The emphasis on scientific evidence as a basis for policy-making has rendered the 'public debate' elitist. Those who are not schooled in science have largely been on the sidelines, apart from some vocal civil society organisations.
While there is obviously a desire to learn more about the 'science' of GMOs, there is increasingly a political-economic movement that seeks to highlight the issue of unequal power relations between rich and poor nations as well as the role of multinational corporations in perpetuating research and development that may seek to 'scientifically' justify GM food.
It is also clear that there is a general lack of information about GMOs, especially among rural populations, including small-scale farmers.

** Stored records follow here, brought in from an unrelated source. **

(** *** The start of a run *)

(** X6.  With the three variables set, a login that fails in transport
    or is answered with any status other than 200 (a 404 included) ends
    the run with that error; the login request is the only event, and the
    input file is not opened. *)
Theorem login_failure_ends_the_run (out : HttpOutcome) (w w' : World host) :
  Getenv proc electricityMapsAPIKeyEnvVar <> "" ->
  Getenv proc wattTimeUserEnvVar <> "" ->
  Getenv proc wattTimePasswordEnvVar <> "" ->
  let login := loginRequest (Getenv proc wattTimeUserEnvVar)
                 (Getenv proc wattTimePasswordEnvVar) in
  clientDo host login w = (out, w') ->
  (forall e,
      out = TransportError e ->
      mainWithError host proc w = (Err e, w', [EvHTTP login out]))
  /\ (forall code body,
        out = Response code body -> code <> StatusOK ->
        mainWithError host proc w
        = (Err (unexpectedStatus code), w', [EvHTTP login out])).
Proof.
  intros Hk Hu Hp login Hdo. apply String.eqb_neq in Hk, Hu, Hp.
  split.
  - intros e ->. unfold mainWithError. rewrite Hk, Hu, Hp.
    apply bind_Err. unfold getWattTimeAccessToken, bind, Do.
    fold login. now rewrite Hdo.
  - intros code body -> Hcode. apply Z.eqb_neq in Hcode.
    unfold mainWithError. rewrite Hk, Hu, Hp.
    apply bind_Err. unfold getWattTimeAccessToken, bind, Do.
    fold login. rewrite Hdo. cbn. now rewrite Hcode.
Qed.

(** X7.  When the three variables are set and the login returns a
    token, a run started without a file name on the command line panics
    on [os.Args[1]]; its only event is the login request, made before. *)
Theorem missing_argument_panics
    (w w1 : World host) (token : string) (t1 : list Event) :
  Getenv proc electricityMapsAPIKeyEnvVar <> "" ->
  Getenv proc wattTimeUserEnvVar <> "" ->
  Getenv proc wattTimePasswordEnvVar <> "" ->
  getWattTimeAccessToken host (Getenv proc wattTimeUserEnvVar)
    (Getenv proc wattTimePasswordEnvVar) w = (Ok token, w1, t1) ->
  length (Args proc) < 2 ->
  mainWithError host proc w = (Panic "index out of range", w1, t1).
Proof.
  intros Hk Hu Hp Hlogin Hargs. apply String.eqb_neq in Hk, Hu, Hp.
  unfold mainWithError. rewrite Hk, Hu, Hp.
  rewrite (bind_Ok _ _ _ _ _ _ _ Hlogin).
  assert (Hidx : index (Args proc) 1 = Panic "index out of range").
  { unfold index. now rewrite (proj2 (nth_error_None (Args proc) 1)) by lia. }
  rewrite Hidx. cbn. now rewrite app_nil_r.
Qed.

(** *** Loading *)

(** X8.  [loadRegions] on its edge inputs: a file that cannot be opened
    gives the error of [os.Open]; an empty file gives [io.EOF], which the
    header read returns; a file with a header only gives no region and no
    error.  In all three the only event is the opening of the file. *)
Theorem loadRegions_edge_inputs (fileName : string) (w : World host) :
  (forall e,
      Open proc fileName = Failed e ->
      loadRegions host proc fileName w = (Err e, w, [EvOpen fileName]))
  /\ (Open proc fileName = Done [] ->
      loadRegions host proc fileName w = (Err EOF, w, [EvOpen fileName]))
  /\ (forall line fields,
        Open proc fileName = Done [csv.Fields line fields] ->
        loadRegions host proc fileName w = (Ok [], w, [EvOpen fileName])).
Proof.
  repeat split.
  - intros e H. unfold loadRegions, bind, OpenFile. now rewrite H.
  - intros H. unfold loadRegions, bind, OpenFile. now rewrite H.
  - intros line fields H. unfold loadRegions, bind, OpenFile. now rewrite H.
Qed.

(** X9.  For a row of ten fields with an empty latitude or longitude,
    loading makes one geocoding request, whose query is the location
    override when there is one, else the location itself, passed through
    [parseAWSLocation] for an AWS row; the parameter name is the location
    type.  The coordinates of the region are the answer, and the other
    fields come from the row.  An AWS location on which
    [parseAWSLocation] panics makes loading panic before any request. *)
Theorem missing_coordinates_are_geocoded
    (f0 f1 f2 f3 f4 f5 f6 f7 f8 f9 : string) (w : World host) :
  f6 = "" \/ f7 = "" ->
  let record := [f0; f1; f2; f3; f4; f5; f6; f7; f8; f9] in
  (forall location,
      (f3 <> "" /\ location = f3)
      \/ (f3 = "" /\ f0 <> awsCloudProvider /\ location = f2)
      \/ (f3 = "" /\ f0 = awsCloudProvider
          /\ parseAWSLocation f2 = Ok location) ->
      loadRecord host record w
      = (mapRes (regionOfFields f0 f1 f2 f3 f4 f5 f8 f9)
           (result (getGeolocation host location f5 w)),
         world (getGeolocation host location f5 w),
         events (getGeolocation host location f5 w)))
  /\ (forall msg,
        f3 = "" -> f0 = awsCloudProvider ->
        parseAWSLocation f2 = Panic msg ->
        loadRecord host record w = (Panic msg, w, [])).
Proof.
  intros Hempty record.
  assert (Hrun : forall location (c : World host -> _),
    c = getGeolocation host location f5 ->
    (let '(r, w2, t2) :=
       match c w with
       | (Ok a, w1, t1) =>
           (Ok (regionOfFields f0 f1 f2 f3 f4 f5 f8 f9 a), w1,
            (t1 ++ [])%list)
       | (Err e, w1, t1) => (Err e, w1, t1)
       | (Panic msg, w1, t1) => (Panic msg, w1, t1)
       end in (r, w2, t2))
    = (mapRes (regionOfFields f0 f1 f2 f3 f4 f5 f8 f9)
         (result (getGeolocation host location f5 w)),
       world (getGeolocation host location f5 w),
       events (getGeolocation host location f5 w))).
  { intros location c ->.
    destruct (getGeolocation host location f5 w) as [[[c | e | m] w1] t1];
      cbn; now rewrite ?app_nil_r. }
  revert record.
  destruct Hempty as [-> | ->]; [| destruct f6 as [| c6 s6]];
    intros record; subst record.
  all: split;
    [ intros location
        [[H3 ->] | [(-> & H0 & ->) | (-> & -> & Haws)]]
    | intros msg -> -> Haws ].
  all: try (assert (N3 : nonEmpty f3 = true)
              by (unfold nonEmpty; apply String.eqb_neq in H3;
                  now rewrite H3);
            apply String.eqb_neq in H3).
  all: try apply String.eqb_neq in H0.
  all: unfold loadRecord, bind; cbn;
    rewrite ?N3, ?H3, ?H0; cbn; rewrite ?Haws; cbn; try reflexivity.
  all: match goal with
       | |- _ = (mapRes _ (result (getGeolocation _ ?loc _ _)), _, _) =>
           rewrite <- (Hrun loc _ eq_refl);
           now destruct (getGeolocation host loc f5 w)
             as [[[c | e | m] w1] t1]
       end.
Qed.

There are signs that the government has actively marginalised the voices of those who would support GMOs. This trend is also evident in the largely one-sided way the media have covered the issue in Zambia, favouring those opposed to introducing GM technology into the country. The policy dilemma confronting Zambia over whether or not to accept genetically-modified maize, offered as food aid by the United States, has thrown up urgent questions over the way - and the extent to which - debate over the issue has been allowed in the country.
Lack of Laws and Rejection of GMOs Is Hurting Africa
- David Kaiz, The East African (Nairobi), August 18, 2004 http://allafrica.com/stories/200408180102.html
Nairobi, Aug 16, 2004 -- There are no compensating mechanisms in place in the event that the use of genetically modified organisms may cause damage, writes DAVID KAIZA.
African countries are losing the initiative in the battle to control the impact of biotechnology on the continent, experts have warned. An international workshop held in Jinja, Uganda, on July 15 warned that time was running out for Africa to take the challenges posed by advances in biotechnology.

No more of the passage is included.